Aqui, a citometria de fluxo de imagem multiespectral com uma característica analítica que compara imagens de detalhes brilhantes de 3 marcadores de autofagia e quantifica sua co-localização, juntamente com a contagem de pontos LC3, foi usada para medir autofagia de forma objetiva, quantitativa e estatisticamente robusta.
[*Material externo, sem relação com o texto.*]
Lemma man_msg_ok it o t :
  of_function_table o = Some t → item_ok it = true →
  match man_msg _modulename section date manual symbols (it_name it) it o with
  | (o', Ok r) => r = Some (of_data o') ∧ filters o' = filters o
  | (_, Raise x) => shown o t it = true ∧ man_error it x
  end.
Proof.
  intros Ht Hok. unfold man_msg.
  assert (∀ o1, match (out_tail symbols (it_name it) it ;; result_data) o1 with
    | (o', Ok r) => r = Some (of_data o') ∧ filters o' = filters o1 | _ => False end) as HT.
  { intros o1. unfold mbind, ST_bind.
    pose proof (out_tail_ok o1 never (of_lineprefix o1) symbols (it_name it) it o1 (at_prefix_refl _)) as HW.
    destruct (out_tail symbols (it_name it) it o1) as [o' [[]|x]]; [|done]. destruct HW as [s ->]. done. }
  pose proof (msg_filters cls (it_name it) it (filters o) o eq_refl) as HK.
  unfold mbind at 1, ST_bind at 1. destruct (shown o t it) eqn:Es.
  - pose proof (man_base_ok it o t Ht Hok Es) as HM.
    destruct (msg cls (it_name it) it o) as [o1 [r|x]]; [|done].
    specialize (HT o1). cbn [fst] in HK. rewrite <- HK. by destruct ((out_tail symbols (it_name it) it ;; result_data) _) as [o' [r'|x]].
  - rewrite (msg_hidden cls it o t Ht Es) in HK |- *. specialize (HT (erase o)).
    cbn [fst] in HK. rewrite <- HK. by destruct ((out_tail symbols (it_name it) it ;; result_data) _) as [o' [r'|x]].
Qed.
End ManMsg.

(** ** Properties *)

(** C21 [output_highlight] ends on every text: each turn of its loop, a table or
    a code block included, takes at least one line, so the number of lines is
    enough fuel.  It only adds text to the output; the one exception is the
    [IndexError] of a table with rows of different lengths. *)
Theorem man_highlight_total block o :
  match output_highlight block o with
  | (o', Ok _) => ∃ s, o' = upd_data (λ d, d +:+ s) o
  | (_, Raise x) => x = IndexError
  end.
Proof.
  pose proof (highlight_ok o (λ x, x = IndexError) eq_refl (of_lineprefix o) block o (at_prefix_refl o)) as H.
  destruct (output_highlight block o) as [o' [[]|x]]; [|exact H].
  destruct H as [s ->]. exists s. by destruct o.
Qed.

(** A code block: its first line gives the request that turns filling off,
    then come, unchanged, all the lines up to the first one that starts with
    text, and the request that turns filling on.  When there are such lines
    and text follows, the index returned is that of the last line of the
    block, which is thus read a second time. *)
Theorem man_code_block_spec lines start line body rest :
  lines !! start = Some line →
  skipn (S start) lines = body ++ rest →
  Forall (λ l, starts_text l = false) body →
  (∀ l rest', rest = l :: rest' → starts_text l = true) →
  code_block lines start
  = Ok (match rest, body with
        | [], _ | _, [] => S start + length body
        | _, _ => start + length body
        end, code_block_start line +:+ text_of body +:+ code_end).
Proof.
  intros Hl Hs Hb Hr. unfold code_block. rewrite Hl, Hs.
  assert (code_lines (body ++ rest) = (body, rest)) as HC.
  { clear Hs. induction Hb as [|l body Hl' Hb IH]; cbn.
    - destruct rest as [|l rest]; [done|]. cbn. by rewrite (Hr l rest eq_refl).
    - by rewrite Hl', IH. }
  rewrite (code_loop_spec start _ (S start) (code_block_start line) body rest HC).
  f_equal. f_equal. destruct rest as [|l rest]; [done|].
  destruct body as [|b body]; cbn [length].
  - rewrite Nat.add_0_r, Nat.ltb_irrefl. done.
  - rewrite (proj2 (Nat.ltb_lt (S start) (S start + S (length body)))) by lia. lia.
Qed.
A autofagia é uma via catabólica em que os componentes celulares normais ou disfuncionais que se acumulam durante o crescimento e a diferenciação são degradados através do lisossoma e são reciclados. Durante a autofagia, a proteína LC3 citoplasmática é lipidada e recrutada para as membranas autofagosomáticas. O autofagosoma, em seguida, se funde com o lisossoma para formar o autolisômio, onde ocorre a quebra da vesícula autofagosoma e seu conteúdo. A proteína p62 associada à ubiquitina, que se liga ao LC3, também é usada para monitorar o fluxo autofágico. As células submetidas a autofagia devem demonstrar a co-localização de p62, LC3 e marcadores lisossômicos. A microscopia de imunofluorescência tem sido utilizada para identificar visualmente LC3 puncta, p62 e / ou lisossomos por célula. No entanto, uma avaliação objetiva e estatisticamente rigorosa pode ser difícil de obter. Para superar esses problemas, a citometria de fluxo de imagem multiespectral foi utilizada juntamente com uma característica analítica que compara oImagens de cauda de três marcadores de autofagia (LC3, p62 e LAMP1 lisosomal) e quantifica sua co-localização, em combinação com a contagem de pontos LC3 para medir autofagia de forma objetiva, quantitativa e estatisticamente robusta.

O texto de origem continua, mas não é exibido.